***** Records to process *****

(** ** Types *)

Definition kTypeDeletion : Z := 0x0.
Definition kTypeValue : Z := 0x1.
Definition kTypeMerge : Z := 0x2.
Definition kTypeLogData : Z := 0x3.
Definition kTypeColumnFamilyDeletion : Z := 0x4.
Definition kTypeColumnFamilyValue : Z := 0x5.
Definition kTypeColumnFamilyMerge : Z := 0x6.
Definition kTypeSingleDeletion : Z := 0x7.
Definition kTypeColumnFamilySingleDeletion : Z := 0x8.
Definition kTypeBeginPrepareXID : Z := 0x9.
Definition kTypeEndPrepareXID : Z := 0xA.
Definition kTypeCommitXID : Z := 0xB.
Definition kTypeRollbackXID : Z := 0xC.
Definition kTypeNoop : Z := 0xD.
Definition kTypeColumnFamilyRangeDeletion : Z := 0xE.
Definition kTypeRangeDeletion : Z := 0xF.
Definition kTypeColumnFamilyBlobIndex : Z := 0x10.
Definition kTypeBlobIndex : Z := 0x11.
Definition kTypeBeginPersistedPrepareXID : Z := 0x12.
Definition kTypeBeginUnprepareXID : Z := 0x13.
Definition kTypeDeletionWithTimestamp : Z := 0x14.

Definition kValueTypeForSeek : Z := kTypeDeletionWithTimestamp.
Definition kValueTypeForSeekForPrev : Z := kTypeDeletion.

Definition IsValueType (t : Z) : bool :=
  (t <=? kTypeMerge) || (t =? kTypeSingleDeletion) || (t =? kTypeBlobIndex) ||
  (kTypeDeletionWithTimestamp =? t).
Definition IsExtendedValueType (t : Z) : bool := IsValueType t || (t =? kTypeRangeDeletion).

Inductive EntryType :=
| kEntryPut
| kEntryDelete
| kEntrySingleDelete
| kEntryMerge
| kEntryRangeDeletion
| kEntryBlobIndex
| kEntryDeleteWithTimestamp
| kEntryOther.

Definition GetEntryType (value_type : Z) : EntryType :=
  if value_type =? kTypeValue then kEntryPut
  else if value_type =? kTypeDeletion then kEntryDelete
  else if value_type =? kTypeDeletionWithTimestamp then kEntryDeleteWithTimestamp
  else if value_type =? kTypeSingleDeletion then kEntrySingleDelete
  else if value_type =? kTypeMerge then kEntryMerge
  else if value_type =? kTypeRangeDeletion then kEntryRangeDeletion
  else if value_type =? kTypeBlobIndex then kEntryBlobIndex
  else kEntryOther.

(** ** Sequence numbers *)

Definition kMaxSequenceNumber : Z := Z.shiftl 1 56 - 1.
Definition kDisableGlobalSequenceNumber : Z := 2 ^ 64 - 1.
Definition kNumInternalBytes : Z := 8.

Definition PackSequenceAndType (seq t : Z) : Z := Z.lor (u64 (Z.shiftl seq 8)) t.
Definition UnPackSequenceAndType (packed : Z) : Z * Z := (Z.shiftr packed 8, Z.land packed 0xff).

(** ** Internal keys *)

Record ParsedInternalKey := MkParsed { user_key : bytes; sequence : Z; type : Z }.

Definition InternalKeyEncodingLength (key : ParsedInternalKey) : Z :=
  zlen (user_key key) + kNumInternalBytes.

Definition AppendInternalKeyFooter (result : bytes) (s t : Z) : bytes :=
  PutFixed64 true result (PackSequenceAndType s t).
Definition AppendInternalKey (result : bytes) (key : ParsedInternalKey) : bytes :=
  PutFixed64 true (result ++ user_key key) (PackSequenceAndType (sequence key) (type key)).
Definition AppendInternalKeyWithDifferentTimestamp (result : bytes) (key : ParsedInternalKey)
    (ts : bytes) : option bytes :=
  if zlen ts <=? zlen (user_key key) then
    Some (PutFixed64 true (result ++ take (length (user_key key) - length ts) (user_key key) ++ ts)
            (PackSequenceAndType (sequence key) (type key)))
  else None.

Definition AppendKeyWithMinTimestamp (result key : bytes) (ts_sz : nat) : bytes :=
  result ++ key ++ replicate ts_sz Byte.x00.
Definition AppendKeyWithMaxTimestamp (result key : bytes) (ts_sz : nat) : bytes :=
  result ++ key ++ replicate ts_sz Byte.xff.
Lemma BinarySeek_ok DK it :
  keys_decode DK -> framed it ->
  exists index skip it', BinarySeek DK target it = Ret (Some (index, skip)) it' /\ framed it' /\ bracketed index skip.
Proof.
  intros HD F. pose proof zlen_rs as Hrs. unfold BinarySeek. rewrite bind_gets. cbv beta. change (id it) with it.
  rewrite (fr_restarts _ _ _ F), (fr_num _ _ _ F).
  assert (restarts <> 0) as H0.
  { rewrite (lo_restarts _ _ _ _ _ LO), <- (off_end vd es (length es)) by done.
    pose proof (off_lt vd es (lo_ok _ _ _ _ _ LO) 0 (length es)). rewrite off_0 in *. destruct es; [done|]. cbn in *. lia. }
  destruct (Z.eqb_spec restarts 0); [done|].
  destruct (binary_seek_ok DK 63 it (-1) (zlen rs - 1)) as (l & skip & it' & Hl & F' & Hr & Hres);
    [done|done|lia|lia|change (2 ^ Z.of_nat 63) with (2 ^ 63); lia|lia|lia|].
  erewrite bind_Ret by exact Hl. cbv beta iota. destruct (Z.eqb_spec l (-1)) as [->|Hne'].
  - exists 0, true, it'. split; [done|]. split; [done|]. split; [lia|]. split; [done|].
    destruct skip; [lia|]. destruct Hres as [_ Hres]. change (Z.to_nat 0) with 0%nat. rewrite (lo_first _ _ _ _ _ LO). f_equal.
    destruct (restart_entry 0) as (r & e & Hr0 & He & _); [lia|]. change (Z.to_nat 0) with 0%nat in Hr0.
    rewrite (lo_first _ _ _ _ _ LO) in Hr0. injection Hr0 as <-. symmetry. apply (lower_bound_here 0 e); [done| |lia].
    apply Z.lt_le_incl. apply (Hres ltac:(lia) 0%nat e); [exact (lo_first _ _ _ _ _ LO)|done].
  - rewrite u32_small by lia. exists l, skip, it'. split; [done|]. split; [done|]. split; [lia|].
    destruct skip; [|split; [apply Hres; lia|apply Hres]]. split; [done|].
    destruct (restart_entry l) as (r & e & Hr0 & He & _); [lia|]. rewrite Hr0. f_equal. symmetry.
    destruct Hres as [_ Heq]. specialize (Heq r e Hr0 He). cbv beta in Heq.
    apply (lower_bound_here r e); [done|lia|]. intros j f Hj Hf. by apply (Hsorted j r f e); [| |lia|lia].
Qed.

(** ** Linear search *)
Section Linear.
Context {S : Type} {base : lens S BlockIter} {NextImpl : prog S unit} {sound : S -> Prop}.
Context {ready_ : S -> nat -> Prop} {here : S -> nat -> item -> Prop} {fin : S -> Prop}.
Context (W : walker (vd := vd) (data := data) (restarts := restarts) (es := es) (rs := rs) u g
  base NextImpl sound ready_ here fin).

(** [max_offset] is that of an entry above the target, or of none. *)
Definition stops (max_offset : Z) : Prop :=
  max_offset = 2 ^ 32 - 1 \/ exists r e, es !! r = Some e /\ max_offset = off vd es r /\ 0 < kcmp (i_key e).
(* ===== verification/BlockCursor.v ===== *)
(** The data block iterator moves over the entries of a block like a cursor over a
    list: a lemma for each of its operations, with the cache of [Prev]. *)
From S2P Require Import Prelude Bits Coding IoStatus Comparator DbFormat BlockBuilder BlockIter BlockSpec BlockSeek.
From stdpp Require Import base numbers list strings.
From Stdlib Require Import ZArith Lia.
Local Open Scope Z_scope.

Lemma sub_app_l {A} (l x : list A) o n : in_block l o n = true ->
  in_block (l ++ x) o n = true /\ sub (l ++ x) o n = sub l o n.
Proof.
  intros (? & ? & ?)%in_block_spec. split; [apply in_block_spec; rewrite length_app; lia|].
  unfold sub. rewrite drop_app_le by lia. by rewrite take_app_le by (rewrite length_drop; lia).
Qed.

Section Cursor.
Context {data : bytes} {restarts : Z} {es : list item} {rs : list nat}.
Context (LO : layout false data restarts es rs) (g : Z).

Abbreviation framed := (frame (data := data) (restarts := restarts) (rs := rs) false g).
Abbreviation entry := (at_entry (vd := false) (data := data) (restarts := restarts) (es := es) (rs := rs) false g).
Abbreviation ended := (at_end (data := data) (restarts := restarts) (rs := rs) false g).
Abbreviation readied := (ready (vd := false) (data := data) (restarts := restarts) (es := es) (rs := rs) false g).
Abbreviation offset := (off false es).
Abbreviation vpos := (voff (vd := false) (es := es)).

(** ** The cache of [Prev] *)

(** A cached entry is entry [i] of the block. *)
Definition caches (buff : bytes) (c : CachedPrevEntry) (i : nat) : Prop :=
  exists e, es !! i = Some e /\ ce_offset c = offset i /\ key_size c = zlen (i_key e) /\
    ce_value c = Some (vpos i e, zlen (i_value e)) /\
    let '(mem, o) := match key_ptr c with Some p => (data, p) | None => (buff, key_offset c) end in
    in_block mem o (zlen (i_key e)) = true /\ sub mem o (zlen (i_key e)) = i_key e.
(* ===== verification/BlockBuild.v ===== *)
(** The builder of blocks makes blocks with the layout of [BlockSpec], and [Block]
    finds the parts again. *)
From S2P Require Import Prelude Bits Coding IoStatus Comparator DbFormat BlockBuilder BlockIter BlockSpec.
From stdpp Require Import base numbers list strings.
From Stdlib Require Import ZArith Lia SpecFloat.
Local Open Scope Z_scope.

(** ** Shared prefixes *)

Lemma difference_offset_spec a b :
  (difference_offset a b <= length a)%nat /\ (difference_offset a b <= length b)%nat /\
  take (difference_offset a b) a = take (difference_offset a b) b.
Proof.
  destruct (difference_offset_split a b) as (p & a' & b' & Ha & Hb & Hl & _). rewrite <- Hl.
  rewrite Ha, Hb, !length_app, !take_app_length. split; [lia|]. split; [lia|done].
Qed.

(** ** The builder in use *)

(** The entry [i] belongs to the restart interval [j]. *)
Definition in_interval (rs : list nat) (i j : nat) : Prop :=
  exists r, rs !! j = Some r /\ (r <= i)%nat /\ forall r', rs !! S j = Some r' -> (i < r')%nat.

(** The restart points and shared prefixes of a list of entries. *)
Record shape (es : list item) (rs : list nat) : Prop := {
  sh_ok : Forall item_ok es;
  sh_first : rs !! 0%nat = Some 0%nat;
  sh_sorted : forall j k r s, rs !! j = Some r -> rs !! k = Some s -> (j < k)%nat -> (r < s)%nat;
  sh_range : forall j r, rs !! j = Some r -> (r < length es)%nat \/ r = 0%nat;
  sh_restart : forall j r e, rs !! j = Some r -> es !! r = Some e -> i_shared e = 0;
  sh_chain : forall i e e', es !! i = Some e -> es !! S i = Some e' ->
    i_shared e' <= zlen (i_key e) /\
    take (Z.to_nat (i_shared e')) (i_key e) = take (Z.to_nat (i_shared e')) (i_key e') }.

Lemma shape_nil : shape [] [0%nat].
Proof.
  split; try done.
  - intros [|j] [|k] r s Hj Hk Hl; try done; lia.
  - intros [|j] r Hj; [|done]. injection Hj as <-. by right.
Qed.

(** Entries are added at the end, with or without a restart point. *)
Definition more_restarts (es : list item) (rs rs1 : list nat) (shared : Z) : Prop :=
  rs1 = rs \/ rs1 = rs ++ [length es] /\ shared = 0 /\ es <> [].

*****

Exercise directions: Repeat the entries above exactly, from the first line through the line containing "Definition kTypeSingleDeletion : Z := 0x7.".

Expected output:
(** ** Types *)

Definition kTypeDeletion : Z := 0x0.
Definition kTypeValue : Z := 0x1.
Definition kTypeMerge : Z := 0x2.
Definition kTypeLogData : Z := 0x3.
Definition kTypeColumnFamilyDeletion : Z := 0x4.
Definition kTypeColumnFamilyValue : Z := 0x5.
Definition kTypeColumnFamilyMerge : Z := 0x6.
Definition kTypeSingleDeletion : Z := 0x7.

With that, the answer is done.